The big bone was first discovered along with two badly eroded vertebrae near Gray's Reef National Marine Sanctuary about 20 miles (32 kilometers) off southeast Georgia in 2008. It took the researchers two years to pull out all of the pieces of the fossil, which was embedded in layers of shell and sand 70 feet (21 meters) below the surface. The jawbone was recovered in sections and measures 5 feet (1.5 m) in length.

The researchers say the bone is clearly from a baleen whale — or whales that use baleen plates in their mouths to filter meals of tiny organisms out of seawater — and looks very similar to that of the gray whale, Eschrichtius robustus. This species is only locally extinct. Gray whales can be found today in quite strong numbers, but only in the Pacific Ocean, and even these had once teetered on the brink of extinction during eras when the whaling industry reigned.

Scientists previously believed that the Atlantic gray whale had been a distinct species. But recent research has shown these vanished whales and the living ones in the Pacific are actually one in the same.

"The California grays looked exactly like the bones that were dug up in Scandinavia back in the 19th century," Ervan Garrison, a geoarchaeology professor at the University of Georgia, said in a statement, describing it as "one of the first instances where a living species was named based on the fossil evidence."

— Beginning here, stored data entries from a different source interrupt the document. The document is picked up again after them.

(** A turn of the loop sends what is due, once. Flushing equals delivering the
    due packets in the order of the queue and freeing exactly their entries:
    none is lost, none is sent early, none is sent again. *)
Theorem flush_exact c t s (Hq : length (dq s) = Z.to_nat DELAY_Q_MAX) :
  flush_due c t s = set_dq (deliver_all c t s (List.filter (due t) (dq s))) (map (cleared t) (dq s)) /\
  List.filter (due t) (dq (flush_due c t s)) = [].
Proof.
  assert (E : flush_due c t s = set_dq (deliver_all c t s (List.filter (due t) (dq s))) (map (cleared t) (dq s))).
  { unfold flush_due. rewrite <- Hq, flush_loop by done.
    by rewrite take_ge, drop_ge, app_nil_r by done. }
  split; [exact E|]. rewrite E. cbn [dq set_dq]. clear. induction (dq s) as [|e q IH]; [done|].
  cbn [map List.filter]. assert (Hc : due t (cleared t e) = false).
  { unfold cleared. destruct (due t e) eqn:E; [done|exact E]. }
  by rewrite Hc.
Qed.

Definition far_cfg : config := Config true [] false 300 false 0 40 (fun n => n =? 2).
Definition two_nodes (o : list wres) : relay :=
  process_packet far_cfg (Clock 5 5 5) (process_packet far_cfg (Clock 5 5 5) (relay0 o) (-1) peer1 (v1_pkt 1 1 0 []) 0)
    (-1) peer2 (v1_pkt 1 2 0 []) 0.
Definition held : relay := process_packet far_cfg (Clock 6 10 0) (two_nodes []) (-1) peer1 (v1_pkt 2 1 2 [65]) 0.

(** A packet held back 40 ms: not sent at 49, sent once at 50. *)
Lemma flush_exact_witness :
  out (flush_due far_cfg (Clock 6 49 0) held) = [] /\
  out (flush_due far_cfg (Clock 6 50 0) held) = [Udp peer2 (v1_pkt 2 1 2 [65])].
Proof.
  assert (Hq : length (dq held) = Z.to_nat DELAY_Q_MAX) by (vm_compute; reflexivity).
  split; (etransitivity; [apply f_equal, (proj1 (flush_exact far_cfg _ held Hq))|vm_compute; reflexivity]).
Defined.

(** ** Streams *)

(** What was written to one descriptor. *)
Definition stream (fd : Z) (o : list output) : list Z :=
  concat (map (fun w => match w with Stream f b => if f =? fd then b else [] | _ => [] end) o).

Lemma stream_app fd o o' : stream fd (o ++ o') = stream fd o ++ stream fd o'.
Proof. unfold stream. by rewrite map_app, concat_app. Qed.

Lemma write_loop_spec o rest sent ok w o' : write_loop o rest sent = (ok, w, o') ->
  if ok then w = sent ++ rest else exists pre, pre `prefix_of` rest /\ pre <> rest /\ w = sent ++ pre.
Proof.
  revert rest sent. induction o as [|r o IH]; intros rest sent.
  - destruct rest as [|b rest]; cbn [write_loop]; intros [= <- <- _]; [by rewrite app_nil_r|done].
  - destruct rest as [|b rest]; cbn [write_loop]; [intros [= <- <- _]; by rewrite app_nil_r|].
    assert (Hstop : exists pre, pre `prefix_of` b :: rest /\ pre <> b :: rest /\ sent = sent ++ pre).
    { exists []. split_and!; [apply prefix_nil|done|by rewrite app_nil_r]. }
    destruct r as [n|[]| |]; try (by intros [= <- <- _]); try apply IH.
    destruct (0 <? n); [|by intros [= <- <- _]]. intros E%IH. destruct ok.
    + by rewrite E, <- app_assoc, take_drop.
    + destruct E as (pre & [post Hp] & Hne & ->). exists (take (Z.to_nat n) (b :: rest) ++ pre).
      rewrite <- app_assoc. split_and!; [|intros E|done].
      * exists post. rewrite <- app_assoc, <- Hp. by rewrite take_drop.
      * apply Hne. apply (app_inv_head (take (Z.to_nat n) (b :: rest))). by rewrite E, take_drop.
Qed.

Fixpoint write_all (s : relay) (fd : Z) (pkts : list (list Z)) : bool * relay :=
  match pkts with
  | [] => (true, s)
  | p :: pkts' => let '(ok, s) := tcp_write_framed s fd p in if ok then write_all s fd pkts' else (false, s)
  end.

Lemma write_all_stream s fd pkts s' :
  Forall (sendable MAX_PKT) pkts -> write_all s fd pkts = (true, s') ->
  stream fd (out s') = stream fd (out s) ++ wire pkts.
Proof.
  intros HF. revert s. induction HF as [|p pkts [Hb Hp] HF IH]; intros s; cbn [write_all].
  - intros [= <-]. unfold wire. by rewrite app_nil_r.
  - unfold tcp_write_framed. destruct (Z.ltb_spec MAX_PKT (lenz p)); [done|].
    destruct (tcp_frame_encode p) as [f|] eqn:Ef; [|done].
    destruct (write_loop (os s) f []) as [[[] w] o] eqn:Ew; [|done]. apply write_loop_spec in Ew. simpl in Ew. subst w.
    intros E%IH. rewrite E. cbn [out set_io]. rewrite stream_app, <- app_assoc. f_equal.
    unfold stream, wire. cbn [map concat]. by rewrite Z.eqb_refl, Ef, app_nil_r.
Qed.

(** From the relay to a TCP peer and back to packets. If every write of a
    sequence of packets to one stream completes, then however the kernel cut
    the writes (short counts, retries) and however the peer's reads cut the
    stream, the peer's de-framer gives exactly those packets, in order. *)
Theorem stream_delivers s fd pkts s' reads (Hpk : Forall (sendable MAX_PKT) pkts)
  (Hnew : stream fd (out s) = []) (Hw : write_all s fd pkts = (true, s'))
  (Hcut : concat reads = stream fd (out s')) (Hlen : Forall (fun rd : list Z => lenz rd <= 2048) reads) :
  exists r, drain MAX_PKT tcp_reasm_init reads = (pkts, r, false) /\ rbytes r = [].
Proof.
  apply (drain_spec MAX_PKT); [unfold MAX_PKT, RELAY_HEADER_LEN, RELAY_AUTH_LEN, MAX_PAYLOAD; lia|done| |done].
  split; [by rewrite Hcut, (write_all_stream s fd pkts s' Hpk Hw), Hnew|].
  destruct Hpk as [|p pkts [_ Hp] _]; [done|]. change (lenz (rbytes tcp_reasm_init)) with 0. lia.
Qed.

Lemma stream_delivers_witness :
  exists r, drain MAX_PKT tcp_reasm_init [[0]; [3; 1]; [2; 3; 0; 1; 9]] = ([[1; 2; 3]; [9]], r, false) /\ rbytes r = [].
Proof.
  destruct (write_all (relay0 [Wrote 2; Intr; Again true; Wrote 3; Wrote 1]) 5 [[1; 2; 3]; [9]]) as [ok s'] eqn:E.
  apply (stream_delivers (relay0 [Wrote 2; Intr; Again true; Wrote 3; Wrote 1]) 5 [[1; 2; 3]; [9]] s').
  - apply (bool_decide_unpack (Forall (sendable MAX_PKT) [[1; 2; 3]; [9]])). vm_compute. exact I.
  - reflexivity.
  - rewrite E. vm_compute in E. by injection E as <- <-.
  - vm_compute in E. injection E as _ <-. reflexivity.
  - apply (bool_decide_unpack (Forall (fun rd : list Z => lenz rd <= 2048) [[0]; [3; 1]; [2; 3; 0; 1; 9]])).
    vm_compute. exact I.
Defined.

(** A write that stops after five bytes: the route is dropped, the stream is
    not. The peer's next keepalive brings the route back, and everything sent
    after it is read out of step. *)
Definition broken : relay :=
  let s := loop_step open_cfg (Clock 6 6 6) joined (Datagram peer2 (v1_pkt 1 1 0 []) 0) in
  let s := loop_step open_cfg (Clock 7 7 7) s (Datagram peer2 (v1_pkt 2 1 2 [65]) 0) in
  let s := loop_step open_cfg (Clock 8 8 8) s (Read 0 (framed (v1_pkt 3 2 0 []))) in
  loop_step open_cfg (Clock 9 9 9) s (Datagram peer2 (v1_pkt 2 1 2 [66]) 0).

(** A failed write to a TCP peer marks the route dead but leaves the stream
    open with half a frame on it; when the peer's keepalive revives the route,
    later packets are framed behind the half frame and the peer takes other
    packets out of the stream than the relay put in. *)
Theorem partial_write_desync :
  active (table broken 2) = true /\ open broken 5 /\
  let frames := fst (fst (drain MAX_PKT tcp_reasm_init [stream 5 (out broken)])) in
  frames <> [] /\ (v1_pkt 3 2 0 [] ∉ frames) /\ (v1_pkt 2 1 2 [66] ∉ frames).
Proof.
  split; [vm_compute; reflexivity|]. split.
  - split; [lia|]. exists 0. vm_compute. split; [split; congruence|reflexivity].
  - cbn zeta. split; [vm_compute; discriminate|].
    split; apply (bool_decide_unpack (_ ∉ _)); vm_compute; exact I.
Qed.
(** The same with the count left as it is. *)
Lemma put_ok_same w i e : world_ok w -> 0 <= i < GUARD_MAX -> running (ent i (gd w)) = false -> running e = false ->
  entry_ok e (starts w i) -> world_ok (World (with_tab (setz (g_tab (gd w)) i e) (gd w)) (live w) (dying w) (starts w)).
Proof.
  intros Hw Hi Hr Hre He. pose proof (put_ok w i e (starts w i) (live w) Hw Hi Hr He ltac:(done)) as H.
  destruct (H ltac:(congruence)) as [Hl H1 H2 H3 H4 H5 H6]. split; try done.
  intros j Hj. specialize (H1 j Hj). cbn [starts gd] in *. unfold upd in H1. destruct (Z.eqb_spec j i) as [E|]; [by rewrite E in *|done].
Qed.

(** ** The steps *)

Lemma spawn_calls e a g : calls (guard_spawn e a g) = Cre (entry e) (stack_size e) (priority e) ::
    (if cre a <? E_OK then [] else Sta (cre a) :: if sta a <? E_OK then [Del (cre a)] else []) /\
  exec (guard_spawn e a) g = g /\
  val (guard_spawn e a g) = (if cre a <? E_OK then cre a else if sta a <? E_OK then sta a else cre a).
Proof. unfold guard_spawn, exec. rewrite bind_eq. destruct (cre a <? E_OK); [done|]. by destruct (sta a <? E_OK). Qed.

Lemma spawn_started e a g : (val (guard_spawn e a g) <? E_OK) = negb (start_ok a) /\
  existsb on_start (calls (guard_spawn e a g)) = negb (cre a <? E_OK) /\ (start_ok a = true -> val (guard_spawn e a g) = cre a).
Proof.
  destruct (spawn_calls e a g) as (-> & _ & ->). unfold start_ok. cbn [existsb on_start].
  destruct (cre a <? E_OK) eqn:E; [by rewrite E|]. destruct (sta a <? E_OK) eqn:E2; cbn [negb andb orb existsb on_start].
  - by rewrite E2.
  - by rewrite E.
Qed.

The new specimen's age of approximately 36,570 years old makes it one of the oldest fossil finds in the western Atlantic basin, the researchers say. And if the find indeed represents a Pleistocene-age gray whale, its oldest counterpart is a specimen found on the southern North Sea dating to 42,800 years ago.

The research was detailed online last month in the journal Paleontologica Electronica.